How do I wire a Logic Shift Converter Bidirectional 5v to 3.3v with the following pins LV, GND, LV1, LV2, LV3, LV4 and HV,GND, HV1, HV2,HV3, HV4. I have it wired this way 3.3V going to LV and GND to GND and 5V going to HV and GND to GND, the problem is the signal, im putting a 5v signal from a pressure sensor, that needs to be taken to 3.3v so my arduino NANO RP2040 can read it, but its not doing so, its not reading even the signal. I would like to know what i may be doing wrong...
How have you wired the sensor and the Nano ?
The sensor data pin should go to an HV pin, such as HV1 and the Nano pin should go to the matching LV pin, ie LV1
I hope that it goes without saying that the senso GND pin should go to GND
The sensor signal is going to HV1 and coming out as LV1 to the Analog of the Arduino
No! Post an annotated schematic showing how you propose to wire it and include links to technical information on the hardware items.
Then the answer is that you don't do it. These bi-directional converters are meant for digital signals and won't work with analog.
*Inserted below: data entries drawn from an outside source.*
(* ===== verification/Highlights.v ===== *)
(** * [useHighlights]: the highlighted table of the code editor

    [src/src/hooks/highlights/highlights.tsx].  The hook turns the
    grammar's syntax objects into a Prism grammar (an effect on the
    specification) and returns [highlightCallback], which runs Prism's
    [highlight] on the text, splits every token span that covers several
    lines into one span per line ([NODE_REGEX] and [splitMultilineNode]),
    renames the token class, and builds one table row per line with its
    line number and an error mark ([assemblyLine], [hasLineAnyError]).

    Prism itself ([highlight] of [prismjs]) is a library: it is a
    variable of the section, and the theorems that need something of it
    say so in a hypothesis.  The regular expression
    [/(<span[^>]*>)((.|\n)*?)(<\/span>)/gi] is modelled by a matcher
    written out: case-insensitive tag names, the first [>] ends the
    opening tag, the shortest content without a carriage return (the
    one code unit [(.|\n)] does not match in this range) followed by a
    closing tag, and a global replacement scanning left to right. *)

From Stdlib Require Import ZArith Lia Ascii String.
From stdpp Require Import base list decidable option.
From S2P Require Import Prelude.

Open Scope Z_scope.

Module Highlights.

(** ** The regular expression [NODE_REGEX] *)

(** ['\r']. *)
Definition carriage_return : ascii := "013"%char.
All you need is a voltage divider: 2x resistors such as 10K & 22K.
So that will attenuate the signal to 3.3V in order to be read by the Analog Port, wont it?
If the output of the sensor is 5V, it will attenuate it to 5 * 22 / (22 + 10) = 3.44V, so a little over 3.3V. So actually if you need to read anything over 4.8V from the sensor, some slightly different resistors might be best. For example 22K and 11K (made from 10K + 1K).
So I did the voltage divider and I am getting 3.3V on the Arduino, the problem I see now is that the ADC Values change much and they are not very stable. Do i have to do to fix that fluctuation in the analog signal?
Try a 0.1uF cap from the analog pin to ground.
Later, if it is still too unstable, you can smooth the values in your sketch by averaging 50 or 100 readings.